*RECORDS PROVIDED:*
Lemma observe_state_from v d h v' :
  session_wf v → observe d h v = (v', Ok tt) →
  session_wf v' ∧ state_move (message_type h) (sv_state v) (sv_state v') ∧
  state_from (message_type h) (sv_state v).
Proof.
  intros Hwf Ho. pose proof (observe_refines_step v d h Hwf) as Hr. rewrite Ho in Hr.
  destruct Hr as ((_&_&_&_&_&_&L) & Hwf' & _ & _ & He & He'). split; [done|].
  rewrite <-(phase_state v), <-(phase_state v') by done. simpl in L.
  inversion L; subst; simpl;
    repeat match goal with op : OperationPhase |- _ => destruct op end; simpl; auto.
Qed.

Lemma observe_state v d h v' :
  session_wf v → observe d h v = (v', Ok tt) →
  session_wf v' ∧ state_move (message_type h) (sv_state v) (sv_state v').
Proof. intros Hwf Ho. by destruct (observe_state_from v d h v' Hwf Ho) as (?&?&_). Qed.

(** ** Consequences on traces *)

Definition trace_count (ty : MessageType) (trace : list (Direction * FrameHeader)) : N :=
  len (filter (λ frame, message_type frame.2 = ty) trace).

Definition is_begin (ty : MessageType) : bool :=
  match ty with MT_Enumerate | MT_StreamEntry => true | _ => false end.

(** The request ids of the top-level requests, in order. *)
Definition begin_ids (trace : list (Direction * FrameHeader)) : list N :=
  (λ frame, request_id frame.2) <$> filter (λ frame, is_begin (message_type frame.2) = true) trace.

Definition trace_bytes (trace : list (Direction * FrameHeader)) : N :=
  foldr (λ frame n, payload_length frame.2 + n) 0 trace.

Lemma trace_count_cons ty frame trace :
  trace_count ty (frame :: trace) =
    (if decide (message_type frame.2 = ty) then 1 else 0) + trace_count ty trace.
Proof.
  unfold trace_count. rewrite filter_cons. case_decide; [by rewrite len_cons|done].
Qed.

Lemma begin_ids_cons frame trace :
  begin_ids (frame :: trace) =
    if is_begin (message_type frame.2) then request_id frame.2 :: begin_ids trace
    else begin_ids trace.
Proof.
  unfold begin_ids. rewrite filter_cons. case_decide as Hd; [by rewrite Hd|].
  by destruct (is_begin _).
Qed.
Definition handshake (limits : ServiceLimits)
  : M (T * list byte) ServiceFailure (SessionValidator * SessionId * SourceReadPolicy) :=
  header ← map_errM failure_of_receive (receive_frame 0);
  locals ← get;
  let frame := frame_view_new header
                 (take (N.to_nat (payload_length header)) locals.2) in
  hello ← lift (map_err failure_protocol (decode_hello_payload frame));
  id ← lift (ok_or (session_id_new (session_id header)) (failure_protocol InvalidSessionId));
  policy ← lift (map_err failure_protocol
    (source_read_policy_new (hello_source_size hello) (hello_maximum_read_bytes hello)));
  establish limits header id policy.

Definition service_new (transport : T) (dispatch : D) (receive_payload send_payload : list byte)
    (limits : ServiceLimits) (validator : SessionValidator) (id : SessionId)
    (policy : SourceReadPolicy) : Service :=
  {| s_transport := transport;
     s_dispatch := dispatch;
     s_receive_payload := receive_payload;
     s_send_payload := send_payload;
     s_limits := limits;
     s_validator := validator;
     s_source_policy := policy;
     s_enumeration := enumeration_start;
     s_active_operation := Op_Enumerate;
     s_session_id := id;
     s_active_request_id := 0;
     s_remaining_stream_bytes := 0;
     s_dispatch_steps := 0;
     s_next_read_sequence := 1;
     s_pending_read_sequence := 0;
     s_pending_read_length := 0;
     s_dispatch_active := false;
     s_pending_read := false;
     s_late_read_reply := false |}.

(** The teardown behind [run]. *)
Definition finish_service (self : Service) (outcome : result ServiceFailure unit)
  : T * D * result ServiceFailure ServiceSummary :=
  match outcome with
  | Ok _ =>
      (s_transport self, s_dispatch self,
       Ok {| summary_session_id := s_session_id self;
             summary_dispatch_steps := s_dispatch_steps self |})
  | Err failure =>
      let self := if s_dispatch_active self
                  then put_dispatch_active false
                         (put_dispatch (cancel (s_dispatch self)) self)
                  else self in
      let self := put_transport (abort_io (s_transport self)) self in
      (s_transport self, s_dispatch self,
       Err (with_steps (s_dispatch_steps self) (with_session (s_session_id self) failure)))
  end.

(** The capabilities are moved in; what they became is part of the outcome.
    [None] means that [fuel] turns of the loop were not enough. *)
Definition run_parser_worker_service (fuel : nat) (transport : T) (dispatch : D)
    (buffers : ServiceBuffers) (limits : ServiceLimits)
  : option (T * D * result ServiceFailure ServiceSummary) :=
  let receive_payload := receive_payload_buffer buffers in
  let send_payload := send_payload_buffer buffers in
  if (len receive_payload <? MAXIMUM_FRAME_PAYLOAD_BYTES) ||
     (len send_payload <? MAXIMUM_FRAME_PAYLOAD_BYTES) || negb (limits_is_valid limits)
  then Some (abort_io transport, dispatch, Err (failure_new SvcInvalidConfiguration))
  else
    match handshake limits (transport, receive_payload) with
    | ((transport, _), Err failure) => Some (abort_io transport, dispatch, Err failure)
    | ((transport, receive_payload), Ok (validator, id, policy)) =>
        match run fuel (service_new transport dispatch receive_payload send_payload limits
                          validator id policy) with
        | None => None
        | Some (self, outcome) => Some (finish_service self outcome)
        end
    end.
End service.

Arguments Service T D : clear implicits.
Lemma establish_session limits h id policy t b :
  wp (establish limits h id policy) (λ out _, session_wf out.1.1 ∧
    sv_budgets out.1.1 = protocol_budgets limits ∧ sv_messages out.1.1 = 2 ∧
    sv_state out.1.1 = Idle)
    (λ _ _, True) (t, b).
Proof.
  assert (wp (greet h id)
      (λ _ s', session_wf s'.2 ∧ sv_budgets s'.2 = protocol_budgets limits ∧
        sv_messages s'.2 = 2 ∧ sv_state s'.2 = Idle)
      (λ _ _, True) (t, session_new id (protocol_budgets limits))) as Hw.
  { unfold greet, validator_observe. repeat wp_step. cbn [snd fst]. apply wp_run; [intros [] v1 Ho|done].
    apply observe_advances in Ho as (Hwf1&Hb1&Hm1); [|apply session_new_wf].
    apply wp_send_frame; try done. intros v' hb t' _ Ho _ _. cbn [snd].
    pose proof (observe_state _ _ _ _ Hwf1 Ho) as [_ Hst].
    apply observe_advances in Ho as (?&Hb2&Hm2); [|done]. simpl in *.
    split_and!; [done|congruence|lia|done]. }
  unfold wp, establish in *.
  by destruct (greet h id (t, session_new id (protocol_budgets limits))) as [[t2 v2] [[]|e]].
Qed.

Lemma handshake_session limits t b t' b' v id policy :
  handshake limits (t, b) = ((t', b'), Ok (v, id, policy)) →
  session_wf v ∧ sv_budgets v = protocol_budgets limits ∧ sv_messages v = 2 ∧ sv_state v = Idle.
Proof.
  intros Hh.
  enough (wp (handshake limits) (λ out _, session_wf out.1.1 ∧
    sv_budgets out.1.1 = protocol_budgets limits ∧ sv_messages out.1.1 = 2 ∧
    sv_state out.1.1 = Idle)
    (λ _ _, True) (t, b)) as Hw by (unfold wp in Hw; by rewrite Hh in Hw).
  unfold handshake. repeat wp_step. apply wp_run; [|done]. intros h [t1 b1] _.
  do 2 wp_step. do 3 (wp_step; apply wp_lift; [intros ? _|done]).
  apply establish_session.
Qed.
End progress.
(** ** Property *)

(** C1: A lifetime that ends in a clean shutdown carried, byte for byte, a
    complete legal session: the bytes read and the bytes written are exactly
    the frame images of a sequence of frames, each of the length its header
    declares, that the session automaton runs from the handshake to the closed
    phase under the negotiated id and the configured budgets. *)
Theorem service_conversation `{HeaderImageLaws} {T D} `{TransportLaws T} `{Dispatcher D}
    fuel (transport : T) (dispatch : D) buffers limits transport' dispatch' summary :
  run_parser_worker_service fuel (Log transport []) dispatch buffers limits =
    Some (transport', dispatch', Ok summary) →
  ∃ frames s,
    bytes_in (log transport') = images ParentToWorker frames ∧
    bytes_out (log transport') = images WorkerToParent frames ∧
    Forall (λ f, payload_length (head f) = len (body f)) frames ∧
    abstract_run (summary_session_id summary) (protocol_budgets limits) abstract_init
      (headers frames) s ∧ ab_phase s = PhClosed.
Proof.
  unfold run_parser_worker_service. destruct (_ || _ || _) eqn:Hcfg; [done|].
  destruct (handshake limits _) as [[t b] [[[v id] policy]|e]] eqn:Hh; [|done].
  destruct (run fuel _) as [[self' out]|] eqn:Hr; [|done].
  intros Hf. destruct out as [[]|e]; [|by destruct (s_dispatch_active self')].
  unfold finish_service in Hf. injection Hf as <- <- <-.
  pose proof (handshake_session _ _ _ _ _ _ _ _ Hh) as (Hwf & Hb & _ & _).
  apply handshake_wire in Hh as (Hid & frames & Hc).
  pose proof (run_keeps_id _ _ _ _ Hr) as [Hi Hl]. simpl in Hi, Hl.
  apply run_wire in Hr as ((_ & frames' & [Hrun Hin Hout Hlen]) & Hwf' & Hcl).
  2:{ split; [done|]. simpl. lia. }
  2:{ split; [by split|]. exists frames. exact Hc. }
  rewrite app_nil_r in Hin. exists frames', (abs (s_validator self')). rewrite Hi, Hl in Hrun.
  split_and!; [done|done|done| |].
  - apply session_run in Hrun as [Hrun _]. simpl. by rewrite Hi.
  - simpl. unfold phase_of. by rewrite Hcl.
Qed.
(* ===== verification/ServiceSample.v ===== *)
(** * A sample lifetime

    One complete stream over a scripted channel and dispatcher, evaluated, and
    the service's theorems applied to it. *)

From S2P Require Export ServiceWire.

(** ** A scripted channel: the bytes still to be delivered *)

#[export] Instance script_transport : Transport (list byte) := {
  read_exact d t :=
    if len d <=? len t then (drop (length d) t, (take (length d) t, IO_Ok))
    else ([], (d, IO_PeerClosed));
  write_all _ t := (t, IO_Ok);
  probe_input t := (t, IN_Unavailable);
  abort_io t := t;
  close_io t := t
}.

#[export] Instance script_transport_laws : TransportLaws (list byte).
Proof.
  split. intros d t. simpl. case_cmp; [|done]. simpl. rewrite length_take. unfold len in *. lia.
Qed.

(** ** A scripted dispatcher: the actions still to be taken *)

#[export] Instance script_dispatcher : Dispatcher (list DispatchAction) := {
  begin _ _ _ d := (d, Ok 2);
  step d := match d with [] => ([], Err DE_Failed) | a :: d => (d, Ok a) end;
  dispatch_read_reply _ d := (d, Ok tt);
  cancel d := d;
  end_ d := d
}.

(** ** The lifetime *)

Definition frame_of (ty : MessageType) (request : N) (payload : list byte) : list byte :=
  frame_image (frame_header_new ty 7 request (len payload)) payload.

Definition sample_input : list byte :=
  frame_of MT_Hello 0 (le_bytes 8 100 ++ le_bytes 4 10) ++
  frame_of MT_StreamEntry 1 (le_bytes 8 5) ++
  frame_of MT_ReadReply 1 (le_bytes 4 1 ++ le_bytes 2 0 ++ [x01; x02; x03]) ++
  frame_of MT_Shutdown 0 [].

Definition sample_actions : list DispatchAction :=
  [DA_NeedRead 4 3; DA_DataChunk [xaa; xbb]; DA_Complete].

Definition sample_limits : ServiceLimits :=
  {| protocol_budgets := {| maximum_messages := 10; maximum_payload_bytes := 1000 |};
     maximum_dispatch_steps := 5 |}.

(** Buffers of the required size. *)
Definition sample_buffer : list byte := replicate (N.to_nat MAXIMUM_FRAME_PAYLOAD_BYTES) x00.

Definition sample_buffers : ServiceBuffers :=
  {| receive_payload_buffer := sample_buffer; send_payload_buffer := sample_buffer |}.

Definition sample_summary : ServiceSummary :=
  {| summary_session_id := 7; summary_dispatch_steps := 3 |}.

(** The lifetime is clean: the summary counts the three dispatcher steps. *)
Definition outcome_of {T D R} (o : option (T * D * R)) : option R := snd <$> o.

Lemma sample_result :
  outcome_of (run_parser_worker_service (H:=packed_image) 8 (Log sample_input [])
    (Log sample_actions []) sample_buffers sample_limits) = Some (Ok sample_summary).
Proof. vm_compute. reflexivity. Qed.

Definition sample_ends (t : Logged (list byte) TransportCall)
    (d : Logged (list DispatchAction) DispatchCall) : Prop :=
  run_parser_worker_service (H:=packed_image) 8 (Log sample_input []) (Log sample_actions [])
    sample_buffers sample_limits = Some (t, d, Ok sample_summary).

Lemma sample_runs : ∃ t d, sample_ends t d.
Proof.
  pose proof sample_result as R. unfold sample_ends.
  destruct (run_parser_worker_service _ _ _ _ _) as [[[t d] r]|]; simpl in R; [|congruence].
  injection R as ->. by exists t, d.
Qed.

(** What the dispatcher was asked, in order. *)
Example sample_calls :
  (λ o, log o.1.2) <$> run_parser_worker_service (H:=packed_image) 8 (Log sample_input [])
    (Log sample_actions []) sample_buffers sample_limits = Some
    [ DC_Begin Op_Stream 5 (Ok 2); DC_Step (Ok (DA_NeedRead 4 3));
      DC_Reply {| rp_read_sequence := 1; rp_status := PS_Ok; rp_data := [x01; x02; x03] |} (Ok tt);
      DC_Step (Ok (DA_DataChunk [xaa; xbb])); DC_Step (Ok DA_Complete); DC_End ].
Proof. vm_compute. reflexivity. Qed.

(** ** Witnesses *)

Lemma service_terminates_witness :
  ∃ outcome, run_parser_worker_service (H:=packed_image) 100 sample_input sample_actions
    sample_buffers sample_limits = Some outcome.
Proof.
  destruct (service_terminates (H:=packed_image) sample_input sample_actions
    sample_buffers sample_limits) as [out Hout].
  exists out. apply Hout. vm_compute. lia.
Defined.

Lemma service_dispatch_discipline_witness :
  ∃ t d, sample_ends t d ∧
    (dispatch_run (log d) = Some DS_Idle ∨ dispatch_run (log d) = Some DS_Halted).
Proof.
  destruct sample_runs as (t & d & E). exists t, d. split; [exact E|].
  exact (service_dispatch_discipline (H:=packed_image) _ _ _ _ _ _ _ _ E).
Defined.

Lemma service_transport_teardown_witness :
  ∃ t d, sample_ends t d ∧ ∃ io, Forall is_io io ∧ log t = io ++ [TC_Close].
Proof.
  destruct sample_runs as (t & d & E). exists t, d. split; [exact E|].
  destruct (service_transport_teardown (H:=packed_image) _ _ _ _ _ _ _ _ E) as (io & Hio & El & _).
  exists io. split; [exact Hio|exact El].
Defined.

Lemma service_conversation_witness :
  ∃ t d, sample_ends t d ∧ ∃ frames, bytes_in (log t) = images ParentToWorker frames.
Proof.
  destruct sample_runs as (t & d & E). exists t, d. split; [exact E|].
  destruct (service_conversation (H:=packed_image) _ _ _ _ _ _ _ _ E) as (frames & s & Hi & _).
  exists frames. exact Hi.
Defined.
(* ===== verification/SaveContainer.v ===== *)
(** * The save container

    [crates/ohl-save/src/container.rs]: [SaveWriter], which lays a container
    out, and [SaveReader], which validates one. The section codec ([postcard])
    is a parameter; [usize] has 64 bits. *)

From stdpp Require Import sets.
From S2P Require Export SaveBytes.

Definition MAGIC : list byte := [x4f; x48; x4c; x53; x41; x56; x45; x00].
Definition FORMAT_MAJOR : N := 1.
Definition FORMAT_MINOR : N := 0.
Definition MIN_APPLICATION_TAG : N := 16.
Definition TRAILER_LEN : N := 32.

(** [postcard::to_allocvec] and [postcard::take_from_bytes] at one type. *)
Class Postcard (V : Type) : Type := {
  to_allocvec : V → option (list byte);
  take_from_bytes : list byte → option (V * list byte)
}.

(** A value is read back from the front of what follows its encoding. *)
Class PostcardLaws (V : Type) `{Postcard V} : Prop := {
  take_to_allocvec (v : V) bytes rest :
    to_allocvec v = Some bytes → take_from_bytes (bytes ++ rest) = Some (v, rest)
}.

Section container.
Context `{Sha2}.

(** ** [SaveWriter] *)

Record SaveWriter : Type := {
  sw_header : Header;
  sw_sections : list (N * list byte)
}.

Definition save_begin (header : Header) : SaveWriter :=
  {| sw_header := header; sw_sections := [] |}.

Definition sw_push (tag : N) (bytes : list byte) (self : SaveWriter) : SaveWriter :=
  {| sw_header := sw_header self; sw_sections := sw_sections self ++ [(tag, bytes)] |}.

*HOW TO COMPLETE THIS TASK:* Give an exact copy of the lines above, from the top of the records to the line that contains "Definition trace_bytes (trace", taking in both ends.

*RESPONSE TO THE EXERCISE:*
Lemma observe_state_from v d h v' :
  session_wf v → observe d h v = (v', Ok tt) →
  session_wf v' ∧ state_move (message_type h) (sv_state v) (sv_state v') ∧
  state_from (message_type h) (sv_state v).
Proof.
  intros Hwf Ho. pose proof (observe_refines_step v d h Hwf) as Hr. rewrite Ho in Hr.
  destruct Hr as ((_&_&_&_&_&_&L) & Hwf' & _ & _ & He & He'). split; [done|].
  rewrite <-(phase_state v), <-(phase_state v') by done. simpl in L.
  inversion L; subst; simpl;
    repeat match goal with op : OperationPhase |- _ => destruct op end; simpl; auto.
Qed.

Lemma observe_state v d h v' :
  session_wf v → observe d h v = (v', Ok tt) →
  session_wf v' ∧ state_move (message_type h) (sv_state v) (sv_state v').
Proof. intros Hwf Ho. by destruct (observe_state_from v d h v' Hwf Ho) as (?&?&_). Qed.

(** ** Consequences on traces *)

Definition trace_count (ty : MessageType) (trace : list (Direction * FrameHeader)) : N :=
  len (filter (λ frame, message_type frame.2 = ty) trace).

Definition is_begin (ty : MessageType) : bool :=
  match ty with MT_Enumerate | MT_StreamEntry => true | _ => false end.

(** The request ids of the top-level requests, in order. *)
Definition begin_ids (trace : list (Direction * FrameHeader)) : list N :=
  (λ frame, request_id frame.2) <$> filter (λ frame, is_begin (message_type frame.2) = true) trace.

Definition trace_bytes (trace : list (Direction * FrameHeader)) : N :=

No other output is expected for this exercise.